(** X19 — [add_edge] is idempotent on the device: the same call made
    twice leaves the device the first call left. *)
Theorem add_edge_idempotent (FIDELITY_1 : float) (control target : Z)
    (directed : bool) (fidelity : float) (d : pystaq.Device)
    (cerr cerr' : list Out) :
  pystaq.well_shaped d = true →
  (pystaq.add_edge FIDELITY_1 control target directed fidelity
     ((pystaq.add_edge FIDELITY_1 control target directed fidelity (d, cerr)).1,
      cerr')).1
  = (pystaq.add_edge FIDELITY_1 control target directed fidelity (d, cerr)).1.
Proof.
  intros Hs.
  destruct (index_out_of_range d control target) eqn:Hi.
  { unfold pystaq.add_edge. unfold index_out_of_range in Hi. rewrite Hi. simpl.
    by rewrite Hi. }
  pose proof (index_in_range d control target) as [Hr _].
  destruct (Hr Hi) as [Hc Ht].
  (* the adjacency after the first call holds the edge *)
  assert (Hadj_id : ∀ adj : list (list bool),
    square (pystaq.n_ d) adj →
    let adj1 := if negb directed
                then pystaq.set2 (pystaq.set2 adj control target true)
                       target control true
                else pystaq.set2 adj control target true in
    (if negb directed
     then pystaq.set2 (pystaq.set2 adj1 control target true) target control true
     else pystaq.set2 adj1 control target true) = adj1).
  { intros adj Ha. cbv zeta.
    pose proof (square_at2 _ _ control target Ha Hc Ht) as Hct.
    pose proof (square_at2 _ _ target control Ha Ht Hc) as Htc.
    destruct directed; simpl.
    - apply set2_id; [lia|lia|]. by apply at2_set2_eq.
    - rewrite (set2_id (pystaq.set2 _ target control true) control target);
        [|lia|lia|by apply at2_set2_true, at2_set2_eq].
      apply set2_id; [lia|lia|]. apply at2_set2_eq.
      destruct (decide ((target, control) = (control, target))) as [[= -> _]|Hne].
      + rewrite at2_set2_eq; eauto.
      + rewrite at2_set2_ne; [done|lia|lia|done]. }
  assert (Htq_id : ∀ tq : list (list float),
    square (pystaq.n_ d) tq →
    let tq1 := if negb directed
               then pystaq.set2 (pystaq.set2 tq control target fidelity)
                      target control fidelity
               else pystaq.set2 tq control target fidelity in
    (if negb directed
     then pystaq.set2 (pystaq.set2 tq1 control target fidelity)
            target control fidelity
     else pystaq.set2 tq1 control target fidelity) = tq1).
  { intros tq Hq. cbv zeta.
    pose proof (square_at2 _ _ control target Hq Hc Ht) as Hct.
    pose proof (square_at2 _ _ target control Hq Ht Hc) as Htc.
    destruct directed; simpl.
    - apply set2_id; [lia|lia|]. by apply at2_set2_eq.
    - assert (H1 : pystaq.at2
                     (pystaq.set2 (pystaq.set2 tq control target fidelity)
                        target control fidelity) control target = Some fidelity).
      { destruct (decide ((control, target) = (target, control))) as [[= -> _]|Hne].
        - apply at2_set2_eq. rewrite at2_set2_eq; eauto.
        - rewrite at2_set2_ne; [|lia|lia|done]. by apply at2_set2_eq. }
      rewrite (set2_id (pystaq.set2 _ target control fidelity) control target);
        [|lia|lia|done].
      apply set2_id; [lia|lia|]. apply at2_set2_eq.
      destruct (decide ((target, control) = (control, target))) as [[= -> _]|Hne].
      + rewrite at2_set2_eq; eauto.
      + rewrite at2_set2_ne; [done|lia|lia|done]. }
  apply well_shaped_spec in Hs as (_ & _ & Ha & Hq).
  specialize (Hadj_id _ Ha). specialize (Htq_id _ Hq). cbv zeta in Hadj_id, Htq_id.
  unfold pystaq.add_edge. unfold index_out_of_range in Hi. rewrite Hi.
  destruct (negb (PrimFloat.eqb fidelity FIDELITY_1)) eqn:He;
    [destruct (PrimFloat.ltb fidelity 0 || PrimFloat.ltb 1 fidelity) eqn:Hf|];
    simpl; rewrite Hi, ?He, ?Hf; simpl; f_equal; done.
Qed.
(* ===== verification/_CoqProject ===== *)
-Q . S2P
Prelude.v
PotEig.v
Cplx.v
Eigh.v
NACsForce.v
SACAnalysis.v
RungeKutta.v
Hopping.v
Verlet.v
Trajectory.v
Drivers.v
Scenario.v
(* ===== verification/Prelude.v ===== *)
(** * A verification development of Tully_FSSH (fewest-switches surface hopping)

    The repository simulates one particle of mass [mass] on two electronic
    surfaces with Tully's fewest-switches surface hopping (J. Chem. Phys. 93,
    1061 (1990)).  Its physics lives in five Python files:

    - [src/FSSH.py/PotEig.py]: the three diabatic model potentials
      [Potenial_SAC], [Potenial_DAC], [Potenial_ECR], each mapping a position
      [p] to the 2x2 diabatic matrix [V] and its derivative [V_der];
    - [src/FSSH.py/NACsForce.py]: [Calc_dij_force], which calls
      [numpy.linalg.eigh] on [V] and rotates [V_der] into the adiabatic basis
      to get the eigen-energies [Eig], the non-adiabatic coupling [dij] and the
      adiabatic forces [force];
    - [src/FSSH.py/run/Fourth_RungeKutta.py]: [Coefficient_DiffEqu], the
      right-hand side of the electronic amplitude equation, and
      [Fourth_RungeKutta], one classical RK4 step of it;
    - [src/FSSH.py/hopping_probability.py]: [HoppingProbability], the
      stochastic hop with its frustrated-hop gate and the energy-conserving
      velocity rescaling, and [VelocityVerlet], the nuclear step;
    - [src/FSSH.py/run/FSSH.py]: [main], the per-step loop
      RK4 -> hop -> Verlet until the particle leaves [(PMin, PMax)] or
      1038 steps have been made, and the tally of the four outcome buckets.

    Data flow of one step: the adiabatic data ([Eig], [dij], [force]) of the
    current position feed the electronic step and the hop decision; the hop
    decision's state and velocity feed the Verlet step, which re-evaluates the
    potential and [Calc_dij_force] at the new position for the next step.

    ** Files of the development (in dependency order)

    - [Prelude] (this file): [fssh_scope] notations for 2x2 matrices,
      [np_sign] (numpy's [sign]), [Rltb] (a float comparison as a [bool]),
      [py_get2] (Python indexing of a length-2 array, with [IndexError] as
      [None]), the 2x2 real matrices [Mat2], the derivative combinators and
      the [dlim] tactic used by the potentials, [lincomb] for equations that
      follow linearly from hypotheses, the [fssh] and [fssh_rw] hint
      databases, and list lemmas.
    - [PotEig]: [Module PotEig], the three potentials of [PotEig.py] with
      their parameters as named constants, and the closed enumeration
      [family] / [potential] of the three (spec, section 9).
    - [Cplx]: complex numbers as pairs of reals (numpy [complex128]), the
      complex 2-vectors ([cstate]) and 2x2 matrices ([combine], [a]).
    - [Eigh]: the contract of [numpy.linalg.eigh] as [Class Eigh], the
      closed-form instance [EighClosed] (a symmetric eigenvector matrix) and
      the equally valid [EighRotation] (the opposite sign of the second
      eigenvector, a rotation).
    - [NACsForce]: [Calc_dij_force] in a Section over any [Eigh].
    - [SACAnalysis]: [Calc_dij_force] on [Potenial_SAC] in closed form
      (energies [-+ r], forces [+- g] with [r = sqrt(V00^2 + V01^2)]), the
      entries [sac_a], [sac_b], [sac_a1], [sac_b1] of [V] and [V_der] and
      the branch formulas [sac_aP], [sac_aM] of [V00] on each side of
      [p = 0]; bounds along the whole line; Section [Branch] bounds the
      derivative of [g] on a smooth branch, and the mean value theorem turns
      that into a Lipschitz constant and a trapezoid rule for the energy.
    - [RungeKutta]: [Coefficient_DiffEqu], [Fourth_RungeKutta], the generic
      RK4 step [rk4] of Section [RK4Linear] and Section [NormDrift].
    - [Hopping]: [HoppingProbability], with the draw of [random.random()]
      as the argument [rnd].
    - [Verlet]: [VelocityVerlet] and [SAC_adiabatic] (the composition of
      [Potenial_SAC] and [Calc_dij_force] that the step and the trajectory
      start perform), and the energy of a step on the SAC model
      ([state_sign], [VelocityVerlet_sac], [vv_energy]).
    - [Trajectory]: the loop of [FSSH.py]'s [main] as [fssh_step] (one
      iteration), [fssh_loop] (the [while] with its [break]), [tally],
      [run_ensemble], [probabilities] and the momentum sweep [fssh_sweep];
      [reachable] is the step relation of a trajectory.
    - [Drivers]: the [main] functions of [hopping_probability.py],
      [NACsForce.py] (with [Plot]), [PotEig.py] and [Fourth_RungeKutta.py]
      without their [print] and [matplotlib] calls: [hopping_main],
      [Plot_data], [nacs_main], [poteig_main], [rk4_main], and numpy's
      [linspace].
    - [Scenario]: [FSSH.py]'s own run (momentum 20) as an invariant of
      [fssh_step] ([scen_inv]: adiabatic data of the current position, a
      positive velocity, the position and the total energy after [k] steps),
      and the loop as the transition relation [steps_to].

    ** What the theorems show

    - Potentials ([Potenial_SAC_exact], [Potenial_DAC_exact],
      [Potenial_ECR_exact], [Potenial_coupling_pos]): [V] and [V_der] are
      symmetric and [V_der] is the exact derivative of [V] at every position,
      the [p == 0] branches included; the diabatic coupling is positive
      everywhere.
    - Adiabatic transform ([Calc_dij_force_shape],
      [Calc_dij_force_gap_potentials], [Calc_dij_force_hellmann_feynman],
      [Calc_dij_force_conservative], [Calc_dij_force_rotation_force],
      [eigh_closed_contract], [eigh_up_to_sign],
      [Calc_dij_force_two_outputs], [Calc_dij_force_norm_bounds]): for a
      symmetric [V] with nonzero coupling every implementation of numpy's
      contract returns the closed form's eigenvalues and its eigenvectors up
      to the sign of each column, so the energies never depend on LAPACK and
      [Calc_dij_force] has exactly two possible results, decided by whether
      the two columns share a sign; energies ascend, the coupling is
      antisymmetric, the gap never vanishes along the three potentials; for
      every implementation the forces are the Hellmann-Feynman forces
      [-(U^T V_der U)[k,k]] for every [V_der] exactly when the eigenvector
      matrix is symmetric, and then, along every potential, exactly minus
      the slopes of the adiabatic energies; with a rotation (equally allowed
      by numpy's contract) the upper-state force has the wrong sign at every
      [V] with nonzero coupling: the code's [MatrixDot] is not the spec's
      [U^T . V_der . U]; for every
      implementation the forces, and the coupling times the gap, are bounded
      by [||V_der||_F].
    - Electronic propagator ([Fourth_RungeKutta_taylor],
      [Fourth_RungeKutta_norm], [Fourth_RungeKutta_drift],
      [electronic_step_gauge]): one RK4 step is the degree-4 Taylor
      polynomial of the exact propagator; the norm drift of one step is
      exactly [-h^6/72 |L^3 c|^2 + h^8/576 |L^4 c|^2]; for
      [h^2 ||combine||_F^2 <= 8], [n] steps never increase the norm and lose
      at most [n h * h^5/72 ||combine||_F^6 |c|^2]; the sign convention of
      the coupling is a gauge choice that changes no hop decision.
    - Hop decision ([HoppingProbability_state1], [_state2], [_frustrated],
      [_energy], [_rest], [_total]): Tully's rule in each state, the
      frustrated-hop gate, exact energy conservation with the direction kept
      on every hop, no hop at rest, never an [IndexError].
    - Nuclear step ([VelocityVerlet_total], [VelocityVerlet_reversible],
      [VelocityVerlet_energy]): never an [IndexError], returns the adiabatic
      data of its new position, is exactly time-reversible, and on the SAC
      model changes the total energy by at most [L D^2 / 2 + S h^2 / (8 m)]
      for a step of length [D] and time step [h] (a second-order error).
    - Error paths ([fssh_zero_mass_raises], [HoppingProbability_total]):
      with [mass == 0] the run raises [ZeroDivisionError] at
      [momentum / mass] before any step, and a hop from state 2 raises at
      [2.0 / mass]; with a nonzero mass the hop decision never raises.
    - Trajectory ([reachable_inv], [run_trajectory_terminates],
      [run_ensemble_tally], [run_ensemble_all_exit], [fssh_momentum_bounds],
      [fssh_sweep_bounds], [fssh_main_outcome], [run_ensemble_reproducible]):
      the invariant of reachable
      states, termination of every trajectory (outside the domain or at
      1038 steps) with fuel shown sufficient, the tally counts every
      trajectory not ending at [p = 0] exactly once, exits included or not,
      the probabilities are bounded, the sweep never fails, and the
      repository's own run (one trajectory at momentum 20) terminates for
      every draw sequence with probabilities 0 or 1; a run depends only on
      the window of draws it consumes, so a fixed seed reproduces it.
    - Drivers ([Plot_data_dispatch], [Plot_forces_conservative],
      [hopping_main_frustrated], [nacs_main_plots], [poteig_main_curve],
      [rk4_main_norm]):
      [Plot]'s string dispatch is the closed enumeration and raises exactly
      for an unknown name or an empty grid; every plotted force is minus the
      slope of the plotted energy; [hopping_probability.py]'s [main] raises
      [TypeError] at its call of [HoppingProbability] (a stray keyword
      [x=p]), and the decision it meant to print is frustrated whatever the
      draw; [PotEig.py]'s curve is
      [Plot]'s ECR energy curve; the amplitude [Fourth_RungeKutta.py]'s
      [main] prints has norm within [10^-12] of 1.
    - Round trips ([Calc_dij_force_roundtrip], [VelocityVerlet_reversible]):
      the energies [Calc_dij_force] returns, rotated back with [eigh]'s
      eigenvectors, give [V] exactly, for every implementation; a Verlet
      step followed by a step with reversed velocity returns to the start.
    - SAC bounds ([sac_adiabatic_bounds]): the energies lie in
      [[-0.0112, 0.0112]] with a gap of at least [2/625], the forces are at
      most [0.0168] in size and Lipschitz with constant [1/4].
    - The scenario ([fssh_scenario_ceiling], [fssh_scenario_eventually]):
      for every draw sequence in [[0,1)] (closed-form [eigh]), [main]'s run
      never exits the domain; the loop only steps from positions inside
      [(-10, 10)] and stops at the 1038-step ceiling with [p] in
      [[-2.5, 3]], and [main] reports the tally of that unfinished
      trajectory (the spec asks for an exit within the ceiling and for
      ceiling-stopped runs to be reported as inconclusive).

    ** Constants of the scenario argument

    The total energy [W = 0.5 m v^2 + Eig[nstate-1]] starts in
    [[0.0888, 0.1]] ([|Eig| <= 0.0112]).  A hop keeps it exactly; a Verlet
    step of length [D] changes it by at most [L D^2 / 2 + S / (8 m)] with
    [L = 1/4] (Lipschitz constant of the force, from [|g'| <= S/r0 + t0],
    [S = 2.81e-4] the bound on [|V_der|^2], [r0 = 1/625] the bound below
    half the gap, [t0 = 0.028] the bound on [|V''|]) and [m = 2000].  As
    long as [W] stays within [1038 * 2e-5] of its start range, the velocity
    stays in [[0.0075, 0.012]], so [D] is in [[0.0074, 1/80]] and the error
    per step below [2e-5]: the invariant closes by induction on the steps.

    ** Fuel

    [fssh_loop] is a [Fixpoint] on fuel.  The source's counter [n] breaks the
    loop at [n == 1038], so [NSTEP = 1038] units of fuel starting from
    [n = 0] always reach a [break] or an exit: [run_trajectory_terminates]
    proves that any larger fuel gives the same result.

    ** Modelling choices

    - Floating-point numbers are modelled as exact reals ([R]); rounding is
      not modelled.  A division of Python floats raises
      [ZeroDivisionError]: [momentum / mass] ([run_trajectory]) and
      [2.0 / mass] ([HoppingProbability]) return [None] for a zero mass.  A
      division of numpy scalars returns [inf]/[nan] without raising
      ([b[1, 0] / a[0, 0].real], [force[nstate-1] / mass]); it is modelled by
      [R]'s total division ([x / 0 = 0]): [a[0, 0] = 0] forces [b[1, 0] = 0]
      (and likewise for state 2), so numpy's [nan > rnd] and the model's
      [0 > rnd] both decide no hop, and the Verlet division by the mass is
      only reached once [momentum / mass] has succeeded.
    - [numpy.linalg.eigh] is a library the sources call, not code of the
      repository: it is a [Class] whose laws are its documented contract; the
      theorems about [Calc_dij_force] hold for every implementation of it,
      and those about the trajectory are stated for any instance.
    - Python's [random.random()] is an argument of the hop decision (a draw in
      [[0,1)]) and, in the trajectory, a stream [draws] indexed by the number
      of draws made so far, so the model is deterministic given the draws.
    - Python integers indexing numpy arrays ([Eig[nstate-1]],
      [force[nstate-1]]) are [Z] indices into [py_get2], which returns
      [None] where Python raises [IndexError]; [ntraj = 0] gives [None]
      where [j[1]/ntraj] raises [ZeroDivisionError].

    ** Not modelled

    The [print], [time] and [matplotlib] calls of every [main] and of
    [FSSH.py] (spec, section 1: out of scope), and the [numba] import.
    Which eigenvector signs LAPACK picks is left open rather than modelled:
    it is unspecified by numpy, [eigh_up_to_sign] shows it is the
    only freedom the contract leaves, and the theorems about [eigh] hold
    for every choice ([Calc_dij_force_two_outputs] gives both outcomes).

    ** Planned next

    The same energy argument for other momenta of a sweep: the constants
    above are specific to momentum 20 (the Verlet step always uses the SAC
    model, so no other potential enters a trajectory).
*)

From Stdlib Require Import Reals Lra Psatz ZArith List Lia.
Open Scope R_scope.

Declare Scope fssh_scope.
Delimit Scope fssh_scope with fssh.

[Goal of the exercise] Give back the records above exactly, limited to the lines between the one holding "simpl; rewrite Hi, ?He, ?Hf;" and the one holding "(* ===== verification/Prelude.v ===== *)", inclusive.

[Task response]
    simpl; rewrite Hi, ?He, ?Hf; simpl; f_equal; done.
Qed.
(* ===== verification/_CoqProject ===== *)
-Q . S2P
Prelude.v
PotEig.v
Cplx.v
Eigh.v
NACsForce.v
SACAnalysis.v
RungeKutta.v
Hopping.v
Verlet.v
Trajectory.v
Drivers.v
Scenario.v
(* ===== verification/Prelude.v ===== *)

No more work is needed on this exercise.